The estimated losses encompass various aspects such as property damage, contents, and business interruption, spanning across residential, commercial, industrial, automobile, and infrastructure assets. The report predicts that a large portion of the losses will be concentrated in the historic town of Lahaina, where the fire burned over 2,100 acres and destroyed nearly 2,200 structures. Rebuilding in this area is expected to be particularly expensive due to inflation driving up prices during the lengthy recovery process.
Although the full extent of insurance coverage is yet to be determined, it is anticipated that insurance will account for approximately 75% or more of the damage. Wildfires are typically covered under standard insurance policies, and Hawaii has a high level of insurance uptake. However, the recovery process may encounter challenges due to the “island effect” on supply chains, high construction labor costs in general, inflationary impacts, and potential ordinance and law requirements, which could amplify the post-event losses.
The Hawaii wildfires surpassed previous records, becoming the deadliest in the US in over a century. As of Tuesday, the official count of fatalities stood at 115 people, with an additional 1,100 individuals still reported missing, according to Maui County officials.
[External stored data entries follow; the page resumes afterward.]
Lemma unicode_escape_length s u r : unicode_escape s = Some (u, r) -> (length r < length s)%nat.
Proof.
  unfold unicode_escape. destruct (hex4_val s) as [[u0 r0]|] eqn:E; [|done]. apply hex4_val_length in E.
  destruct (_ && _); [|intros [= <- <-]; lia].
  destruct (after 92 r0 ≫= after 117) as [r'|] eqn:Ha; [|intros [= <- <-]; lia].
  assert (length r' < length r0)%nat.
  { destruct (after 92 r0) eqn:E1; [|done]. simpl in Ha. apply after_length in E1, Ha. lia. }
  destruct (hex4_val r') as [[u2 r2]|] eqn:E2; [|done]. apply hex4_val_length in E2.
  destruct (_ && _); intros [= <- <-]; lia.
Qed.

Lemma scan_string_length f s t r : scan_string f s = Some (t, r) -> (length r < length s)%nat.
Proof.
  revert s t r. induction f as [|f IH]; intros s t r; cbn [scan_string]; [done|].
  destruct s as [|c s]; [done|]. destruct (c =? 34); [intros [= <- <-]; simpl; lia|].
  destruct (c =? 92).
  - destruct s as [|e s']; [done|].
    destruct (if e =? 117 then _ else _) as [[x r2]|] eqn:Ho; [|done].
    assert (length r2 <= length s')%nat.
    { destruct (e =? 117); [apply unicode_escape_length in Ho; lia|].
      destruct (simple_escape e); by simplify_eq. }
    destruct (scan_string f r2) as [[t' r3]|] eqn:E; [|done]. intros [= <- <-].
    apply IH in E. simpl. lia.
  - destruct (c <? 32); [done|]. destruct (scan_string f s) as [[t' r3]|] eqn:E; [|done].
    intros [= <- <-]. apply IH in E. simpl. lia.
Qed.

Lemma parse_string_length s t r : parse_string s = Ok (t, r) -> (length r < length s)%nat.
Proof.
  unfold parse_string. destruct (scan_string _ s) as [[t' r']|] eqn:E; [|done].
  intros [= <- <-]. by apply scan_string_length in E.
Qed.

Lemma parse_string_ends s : parse_string s <> OutOfFuel.
Proof. unfold parse_string. by destruct (scan_string _ _). Qed.

(** What a successful parse of each kind leaves is shorter than its input. *)
Lemma parse_lengths f :
  (forall s v r, parse_value f s = Ok (v, r) -> (length r < length s)%nat) /\
  (forall s l r, parse_items f s = Ok (l, r) -> (length r < length s)%nat) /\
  (forall s l r, parse_members f s = Ok (l, r) -> (length r < length s)%nat).
Proof.
  induction f as [|f (IHv & IHi & IHm)]; [done|]. split_and!.
  - intros s v r. cbn [parse_value]. destruct s as [|c s]; [done|].
    destruct (c =? 34).
    { intros Hp. res_inv. destruct x as [t r']. res_inv. simplify_eq.
      apply parse_string_length in Hr. simpl. lia. }
    pose proof (skip_ws_length s) as Hsk.
    destruct (c =? 91).
    { destruct (after 93 (skip_ws s)) eqn:Ha; intros Hp.
      - simplify_eq. apply after_length in Ha. simpl. lia.
      - res_inv. destruct x as [l r']. res_inv. simplify_eq. apply IHi in Hr. simpl. lia. }
    destruct (c =? 123).
    { destruct (after 125 (skip_ws s)) eqn:Ha; intros Hp.
      - simplify_eq. apply after_length in Ha. simpl. lia.
      - res_inv. destruct x as [l r']. res_inv. simplify_eq. apply IHm in Hr. simpl. lia. }
    by apply parse_atom_length.
  - intros s l r. cbn [parse_items]. intros Hp. res_inv. destruct x as [x r1]. apply IHv in Hr.
    pose proof (skip_ws_length r1) as Hsk.
    destruct (after 44 (skip_ws r1)) as [r'|] eqn:Ha.
    + apply after_length in Ha. res_inv. destruct x0 as [l' r2]. res_inv. simplify_eq.
      apply IHi in Hr0. pose proof (skip_ws_length r'). lia.
    + destruct (after 93 (skip_ws r1)) eqn:Hb; [|done]. simplify_eq. apply after_length in Hb. lia.
  - intros s l r. cbn [parse_members]. destruct (after 34 s) as [r0|] eqn:Hq; [|done].
    apply after_length in Hq. intros Hp. res_inv. destruct x as [k r1]. apply parse_string_length in Hr.
    pose proof (skip_ws_length r1) as Hsk.
    destruct (after 58 (skip_ws r1)) as [r2|] eqn:Hc; [|done]. apply after_length in Hc.
    res_inv. destruct x as [x r3]. apply IHv in Hr0. pose proof (skip_ws_length r2). pose proof (skip_ws_length r3).
    destruct (after 44 (skip_ws r3)) as [r'|] eqn:Ha.
    + apply after_length in Ha. res_inv. destruct x0 as [l' r4]. res_inv. simplify_eq.
      apply IHm in Hr1. pose proof (skip_ws_length r'). lia.
    + destruct (after 125 (skip_ws r3)) eqn:Hb; [|done]. simplify_eq. apply after_length in Hb. lia.
Qed.

Lemma parse_ends f :
  (forall s, (2 * length s < f)%nat -> parse_value f s <> OutOfFuel) /\
  (forall s, (2 * length s + 1 < f)%nat -> parse_items f s <> OutOfFuel) /\
  (forall s, (2 * length s + 1 < f)%nat -> parse_members f s <> OutOfFuel).
Proof.
  induction f as [|f (IHv & IHi & IHm)]; [split_and!; intros; lia|]. split_and!.
  - intros s Hs. cbn [parse_value]. destruct s as [|c s]; [done|]. simpl in Hs.
    pose proof (skip_ws_length s) as Hsk.
    destruct (c =? 34); [apply res_bind_total; [apply parse_string_ends|by intros []]|].
    destruct (c =? 91).
    { destruct (after 93 _); [done|]. apply res_bind_total; [|by intros []]. apply IHi. lia. }
    destruct (c =? 123).
    { destruct (after 125 _); [done|]. apply res_bind_total; [|by intros []]. apply IHm. lia. }
    apply parse_atom_ends.
  - intros s Hs. cbn [parse_items]. apply res_bind_total; [apply IHv; lia|]. intros [x r] Hr.
    apply parse_lengths in Hr. pose proof (skip_ws_length r).
    destruct (after 44 (skip_ws r)) as [r'|] eqn:Ha; [|by destruct (after 93 _)].
    apply after_length in Ha. apply res_bind_total; [|by intros []]. apply IHi.
    pose proof (skip_ws_length r'). lia.
  - intros s Hs. cbn [parse_members]. destruct (after 34 s) as [r0|] eqn:Hq; [|done].
    apply after_length in Hq. apply res_bind_total; [apply parse_string_ends|]. intros [k r1] Hr1.
    apply parse_string_length in Hr1. pose proof (skip_ws_length r1).
    destruct (after 58 (skip_ws r1)) as [r2|] eqn:Hc; [|done]. apply after_length in Hc.
    pose proof (skip_ws_length r2). apply res_bind_total; [apply IHv; lia|]. intros [x r3] Hr3.
    apply parse_lengths in Hr3. pose proof (skip_ws_length r3).
    destruct (after 44 (skip_ws r3)) as [r'|] eqn:Ha; [|by destruct (after 125 _)].
    apply after_length in Ha. apply res_bind_total; [|by intros []]. apply IHm.
    pose proof (skip_ws_length r'). lia.
Qed.
(* ===== verification/Vector.v ===== *)
(** * sqlodin/vector.py

    Immutable, finite float32 vectors.  [Vector_new] is [__init__] on an
    arbitrary Python value, component by component; [to_bytes] and [from_bytes]
    are the BLOB codec.  A well-formed vector ([wf_vector]) has 1..384 finite
    components that are exact binary32 values. *)

From Corelib Require Import Floats.SpecFloat.
From S2P Require Import Prelude PyStr PyFloat Objects Json Bytes.

(** ** [float(value)] *)

(** [float(str)]: surrounding whitespace, a sign, [inf]/[infinity]/[nan], or a
    decimal literal with underscores between digits. *)
Fixpoint drop_underscores (prev : bool) (s : pystr) : option pystr :=
  match s with
  | [] => Some []
  | 95 :: s' =>
      match s' with
      | c :: _ => if prev && is_dec c then drop_underscores false s' else None
      | [] => None
      end
  | c :: s' => cons c <$> drop_underscores (is_dec c) s'
  end.

Definition decimal_literal (neg : bool) (s : pystr) : option pyfloat :=
  let '(ip, r) := span_digits s in
  let '(fp, r1) := match after 46 r with Some r' => span_digits r' | None => ([], r) end in
  match ip ++ fp with
  | [] => None
  | ds =>
      match scan_exp r1, r1 with
      | Some (ex, []), _ => Some (float_of_dec neg (int_of_digits ds) (ex - zlen fp))
      | None, [] => Some (float_of_dec neg (int_of_digits ds) (- zlen fp))
      | _, _ => None
      end
  end.

Definition float_of_str (s : pystr) : option pyfloat :=
  match drop_underscores false (strip s) with
  | Some t =>
      let '(neg, u) := match after 45 t, after 43 t with
                       | Some u, _ => (true, u) | _, Some u => (false, u) | _, _ => (false, t)
                       end in
      let w := ascii_lower u in
      if str_in w [py "inf"; py "infinity"] then Some (S754_infinity neg)
      else if pyeqb w (py "nan") then Some S754_nan
      else decimal_literal neg u
  | None => None
  end.

Definition to_float (v : pyval) : pyres pyfloat :=
  let of_int z := match float_of_int z with
                  | Some f => Ok f
                  | None => Raise (OverflowError "int too large to convert to float")
                  end in
  match v with
  | PFloat f => Ok f
  | PInt z => of_int z
  | PBool b => of_int (if b then 1 else 0)
  | PStr s => match float_of_str s with
              | Some f => Ok f
              | None => Raise (ValueError "could not convert string to float")
              end
  | _ => Raise (TypeError "float() argument must be a string or a real number")
  end.

(** ** The constructor *)

(** The body of the loop: convert, round through binary32, require finite. *)
Definition component (v : pyval) : pyres pyfloat :=
  let converted :=
    let? number := to_float v in
    match narrow number with
    | Some y => Ok (widen y)
    | None => Raise (OverflowError "float too large to pack with f format")
    end in
  match converted with
  | Ok number => do? guard (negb (isfinite number)) (ValueError "Vector components must be finite");;
                 Ok number
  | Raise _ => Raise (ValueError "Vector components must fit finite float32")
  | OutOfFuel => OutOfFuel
  end.

Fixpoint normalize (normalized : list pyfloat) (vs : list pyval) : pyres (list pyfloat) :=
  match vs with
  | [] => Ok normalized
  | value :: vs' =>
      do? guard (zlen normalized =? 384) (ValueError "A vector supports at most 384 dimensions");;
      let? number := component value in
      normalize (normalized ++ [number]) vs'
  end.

(** Iterating the argument; [str] and bytes are refused first. *)
Definition iterate (v : pyval) : pyres (list pyval) :=
  match v with
  | PStr _ | PBytes _ =>
      Raise (TypeError "Vector expects numeric components; use Vector.from_bytes for a BLOB")
  | _ => py_iter v
  end.

Definition Vector_new (v : pyval) : pyres Vector :=
  let? vs := iterate v in
  let? normalized := normalize [] vs in
  do? guard (zlen normalized =? 0) (ValueError "A vector must have at least one dimension");;
  Ok (mkVector normalized).

(** [__len__], [__iter__], [__getitem__] *)
Definition vlen (v : Vector) : Z := zlen (values v).
Definition viter (v : Vector) : list pyfloat := values v.
Definition vgetitem (v : Vector) (k : Z) : pyres pyfloat :=
  match py_index (values v) k with Some x => Ok x | None => Raise (IndexError "tuple index out of range") end.

(** ** The BLOB codec *)

Definition pack_f32 (x : pyfloat) : option (list Z) :=
  match narrow x with Some y => Some (le_pack 4 (f32_bits y)) | None => None end.

(** [struct.pack(f'<{len(self)}f', *self.values)] *)
Fixpoint pack_all (l : list pyfloat) : pyres (list Z) :=
  match l with
  | [] => Ok []
  | x :: l' =>
      match pack_f32 x with
      | Some b => let? bs := pack_all l' in Ok (b ++ bs)
      | None => Raise (OverflowError "float too large to pack with f format")
      end
  end.
Definition to_bytes (v : Vector) : pyres (list Z) := pack_all (values v).

Definition unpack_f32 (c : list Z) : pyfloat := widen (f32_of_bits (le_unpack c)).

Definition from_bytes (value : list Z) : pyres Vector :=
  do? guard ((zlen value =? 0) || negb (zlen value mod 4 =? 0) || (384 * 4 <? zlen value))
            (ValueError "A float32 vector BLOB needs 1..384 four-byte components");;
  Vector_new (PList (PFloat <$> (unpack_f32 <$> chunks (Z.to_nat (zlen value / 4)) 4 value))).

(** ** Well-formed vectors *)

(** An exact binary32 value. *)
Definition is_f32 (x : pyfloat) : Prop := exists y, valid32 y = true /\ isfinite y = true /\ x = widen y.

Definition wf_vector (v : Vector) : Prop := 1 <= vlen v <= 384 /\ Forall is_f32 (values v).

Lemma component_Ok v x : component v = Ok x -> is_f32 x.
Proof.
  unfold component. destruct (to_float v) as [n| |]; simpl; try done.
  destruct (narrow n) as [y|] eqn:Hn; [|done]. intros H. simpl in H.
  destruct (isfinite (widen y)) eqn:Hf; simpl in H; [|done]. simplify_eq.
  exists y. pose proof (narrow_valid _ _ Hn) as Hv. split_and!; [done| |done].
  by rewrite <- isfinite_widen.
Qed.

(** A component that is already binary32 passes unchanged. *)
Lemma component_f32 x : is_f32 x -> component (PFloat x) = Ok x.
Proof.
  intros (y & Hv & Hf & ->). unfold component. simpl. rewrite narrow_widen by done.
  rewrite isfinite_widen, Hf by done. done.
Qed.

Lemma normalize_Ok acc vs l :
  normalize acc vs = Ok l -> zlen acc <= 384 -> Forall is_f32 acc ->
  zlen l = zlen acc + zlen vs /\ zlen l <= 384 /\ Forall is_f32 l.
Proof.
  revert acc. induction vs as [|v vs IH]; intros acc H Hl Ha; simpl in H.
  { simplify_eq. autorewrite with py. split_and!; [lia|done|done]. }
  res_inv. apply IH in H.
  - autorewrite with py in *. unbool. destruct H as (-> & ? & ?). split_and!; [lia|lia|done].
  - autorewrite with py. unbool. lia.
  - apply Forall_app. split; [done|]. constructor; [by eapply component_Ok|done].
Qed.

Lemma normalize_f32 acc l :
  Forall is_f32 l -> zlen acc + zlen l <= 384 ->
  normalize acc (PFloat <$> l) = Ok (acc ++ l).
Proof.
  intros Hl. revert acc. induction Hl as [|x l Hx Hl IH]; intros acc Hn; csimpl.
  { by rewrite app_nil_r. }
  autorewrite with py in Hn. pose proof (zlen_nonneg l).
  destruct (Z.eqb_spec (zlen acc) 384); [lia|]. simpl. rewrite component_f32 by done. simpl.
  rewrite IH; [by rewrite <- app_assoc|]. autorewrite with py. lia.
Qed.

Lemma new_wf v w : Vector_new v = Ok w -> wf_vector w.
Proof.
  unfold Vector_new. intros H. res_inv. apply normalize_Ok in Hr0 as (Hl & Hb & Hf); [|done..].
  split; [|done]. unfold vlen. simpl. pose proof (zlen_nonneg x0). unbool. lia.
Qed.

(** C8: whatever value it is given, a vector that [Vector(...)] constructs has
    between 1 and 384 components, each of them finite and exactly
    representable as a float32. *)
Theorem Vector_new_wf v w : Vector_new v = Ok w -> wf_vector w.
Proof. apply new_wf. Qed.

(** Constructing from a vector's own components changes nothing. *)
Lemma Vector_new_id v : wf_vector v -> Vector_new (PList (PFloat <$> values v)) = Ok v.
Proof.
  intros [[Hlo Hhi] Hf]. unfold Vector_new. simpl. unfold vlen in *.
  rewrite normalize_f32 by (done || autorewrite with py; lia). simpl.
  destruct (Z.eqb_spec (zlen (values v)) 0); [lia|]. by destruct v.
Qed.

(** ** The BLOB codec round trips *)

Lemma pack_f32_Ok x : is_f32 x -> exists c, pack_f32 x = Some c /\ length c = 4%nat /\ unpack_f32 c = x.
Proof.
  intros (y & Hv & Hf & ->). unfold pack_f32. rewrite narrow_widen by done.
  eexists. split; [done|]. split; [apply le_pack_length|].
  unfold unpack_f32. rewrite le_unpack_pack, f32_of_bits_bits; [done|done|].
  by apply (f32_bits_range y).
Qed.

Lemma pack_all_Ok l :
  Forall is_f32 l ->
  exists cs, pack_all l = Ok (concat cs) /\ Forall (fun c => length c = 4%nat) cs /\ unpack_f32 <$> cs = l.
Proof.
  induction 1 as [|x l Hx Hl (cs & Hp & Hc & Hu)]; [by exists []|].
  destruct (pack_f32_Ok x Hx) as (c & Hpc & Hlc & Huc). exists (c :: cs). simpl.
  rewrite Hpc, Hp. split_and!; [done|by constructor|by f_equal].
Qed.

Lemma concat_length4 (cs : list (list Z)) :
  Forall (fun c => length c = 4%nat) cs -> length (concat cs) = (length cs * 4)%nat.
Proof. induction 1 as [|c cs Hc Hcs IH]; [done|]. simpl. rewrite length_app, Hc, IH. lia. Qed.

Lemma blob_roundtrip v :
  wf_vector v -> exists b, to_bytes v = Ok b /\ zlen b = 4 * vlen v /\ from_bytes b = Ok v.
Proof.
  intros Hwf. pose proof Hwf as [Hlen Hf]. destruct (pack_all_Ok _ Hf) as (cs & Hp & Hc & Hu).
  exists (concat cs). pose proof (concat_length4 cs Hc) as Hl.
  assert (Hn : length cs = length (values v)) by (by rewrite <- Hu, length_fmap).
  assert (Hz : zlen (concat cs) = 4 * vlen v) by (unfold vlen, zlen; rewrite Hl, Hn; lia).
  split_and!; [done|done|]. unfold from_bytes. rewrite Hz.
  destruct (Z.eqb_spec (4 * vlen v) 0); [lia|].
  replace ((4 * vlen v) mod 4) with 0 by dlia. simpl negb.
  destruct (Z.ltb_spec (384 * 4) (4 * vlen v)); [lia|]. simpl guard. cbn [res_bind].
  rewrite chunks_concat; [|lia|done|].
  - rewrite Hu. by apply Vector_new_id.
  - unfold vlen, zlen. rewrite Hn. dlia.
Qed.

(** C7: storing a vector as a BLOB and reading the BLOB back gives the same
    vector: [Vector.from_bytes(v.to_bytes()) == v] for every well-formed vector. *)
Theorem from_bytes_to_bytes v :
  wf_vector v -> exists b, to_bytes v = Ok b /\ zlen b = 4 * vlen v /\ from_bytes b = Ok v.
Proof. apply blob_roundtrip. Qed.

Lemma pack_unpack c :
  length c = 4%nat -> Forall is_byte c -> isfinite (unpack_f32 c) = true ->
  is_f32 (unpack_f32 c) /\ pack_f32 (unpack_f32 c) = Some c.
Proof.
  intros Hl Hb Hf. pose proof (le_unpack_bounds c Hb) as Hw. rewrite Hl in Hw.
  change (256 ^ Z.of_nat 4) with (2 ^ 32) in Hw.
  destruct (f32_bits_of_bits _ Hw) as [Hv Hr]. unfold unpack_f32, pack_f32 in *.
  rewrite isfinite_widen in Hf by done. split; [by eexists|].
  rewrite narrow_widen by done. rewrite Hr by (intros E; by rewrite E in Hf).
  rewrite <- Hl at 1. by rewrite le_pack_unpack.
Qed.

Lemma normalize_PFloat acc l l' :
  normalize acc (PFloat <$> l) = Ok l' -> Forall is_f32 acc ->
  (forall x, In x l -> is_f32 x \/ isfinite x = false) -> l' = acc ++ l /\ Forall is_f32 l.
Proof.
  revert acc. induction l as [|x l IH]; intros acc H Ha Hx; csimpl in H.
  { simplify_eq. by rewrite app_nil_r. }
  res_inv. destruct (Hx x (or_introl eq_refl)) as [Hf|Hf].
  - rewrite component_f32 in Hr0 by done. simplify_eq.
    apply IH in H as [-> Hl]; [|apply Forall_app; by repeat constructor|intros; apply Hx; by right].
    rewrite <- app_assoc. split; [done|by constructor].
  - exfalso. unfold component in Hr0. simpl in Hr0.
    destruct x as [s|s| |s m e]; try done.
Qed.

Lemma pack_all_unpack cs :
  Forall (fun c => pack_f32 (unpack_f32 c) = Some c) cs ->
  pack_all (unpack_f32 <$> cs) = Ok (concat cs).
Proof. induction 1 as [|c cs Hc Hcs IH]; [done|]. rewrite fmap_cons. cbn [pack_all concat]. by rewrite Hc, IH. Qed.

(** Every BLOB [from_bytes] accepts is reproduced bit for bit by [to_bytes]
    (so NaN and infinite payloads are refused, not altered). *)
Theorem to_bytes_from_bytes b v :
  Forall is_byte b -> from_bytes b = Ok v -> to_bytes v = Ok b.
Proof.
  intros Hb. unfold from_bytes. intros H. res_inv.
  apply orb_false_iff in Hr as [Hr H384]. apply orb_false_iff in Hr as [Hr0 Hm].
  apply negb_false_iff in Hm. unbool.
  set (n := Z.to_nat (zlen b / 4)) in *.
  assert (Hl : length b = (n * 4)%nat) by (unfold n, zlen in *; dlia).
  assert (Hmod : (length b mod 4 = 0)%nat) by (rewrite Hl; apply Nat.Div0.mod_mul).
  pose proof (chunks_lengths 4 n b ltac:(lia) Hmod) as Hc.
  pose proof (concat_chunks 4 n b ltac:(lia) ltac:(lia)) as Hcc.
  set (cs := chunks n 4 b) in *.
  assert (Hcb : Forall (Forall is_byte) cs).
  { apply Forall_concat. by rewrite Hcc. }
  assert (Hfin : forall c, c ∈ cs -> isfinite (unpack_f32 c) = true ->
            is_f32 (unpack_f32 c) /\ pack_f32 (unpack_f32 c) = Some c).
  { intros c Hin Hf. rewrite Forall_forall in Hc, Hcb. apply pack_unpack; auto. }
  unfold Vector_new in H. cbn [iterate py_iter res_bind] in H. res_inv.
  apply normalize_PFloat in Hr as [-> Hf32]; [|done|].
  2:{ intros y Hy. apply list_elem_of_In, list_elem_of_fmap in Hy as (c & -> & Hin).
      destruct (isfinite (unpack_f32 c)) eqn:E; [left; by apply Hfin|by right]. }
  rewrite <- Hcc, <- H. apply pack_all_unpack. rewrite Forall_forall. intros c Hin.
  apply Hfin; [done|]. rewrite Forall_forall in Hf32.
  destruct (Hf32 (unpack_f32 c)) as (y & Hv & Hy & ->); [|by rewrite isfinite_widen].
  apply list_elem_of_fmap. by exists c.
Qed.

(** ** Concrete vectors *)

Definition f1_5 : pyfloat := S754_finite false 6755399441055744 (-52).

Example Vector_new_wf_witness :
  wf_vector (mkVector [f1_5; S754_zero true]).
Proof. apply (Vector_new_wf (PList [PFloat f1_5; PStr (py "-0.0")])). vm_compute. reflexivity. Defined.

Example from_bytes_to_bytes_witness :
  exists b, to_bytes (mkVector [f1_5]) = Ok b /\ zlen b = 4 * vlen (mkVector [f1_5]) /\
            from_bytes b = Ok (mkVector [f1_5]).
Proof.
  apply (from_bytes_to_bytes (mkVector [f1_5])).
  apply (new_wf (PList [PFloat f1_5])). vm_compute. reflexivity.
Defined.

Example to_bytes_from_bytes_witness :
  to_bytes (mkVector [f1_5]) = Ok [0; 0; 192; 63].
Proof.
  apply (to_bytes_from_bytes [0; 0; 192; 63]).
  - repeat constructor; unfold is_byte; lia.
  - vm_compute. reflexivity.
Defined.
The scale of devastation and the loss of life has left communities reeling and in dire need of support.
The impacts of these wildfires extend far beyond the financial losses. The destruction of homes, businesses, and infrastructure has disrupted the lives of countless individuals and shattered entire communities. Families have been displaced, and the emotional toll is immeasurable. The road to recovery will be long and arduous, necessitating not only financial resources but also resilience and unity among affected residents.
Efforts to rebuild and restore what has been lost will undoubtedly require collaboration from various stakeholders. The government, alongside insurance companies, will play a crucial role in ensuring that affected communities receive the support they need. Addressing the challenges posed by the “island effect” and high construction labor costs will require innovative solutions and adequate resources.
While the estimated financial losses provide a glimpse into the magnitude of the devastation caused by the Hawaii wildfires, they do not capture the full extent of the tragedy. The loss of lives and the profound impact on individuals, families, and communities cannot be measured in monetary terms alone. As the affected areas begin the long process of recovery, it is imperative for all stakeholders to come together and provide the necessary assistance, support, and resources to rebuild lives and communities.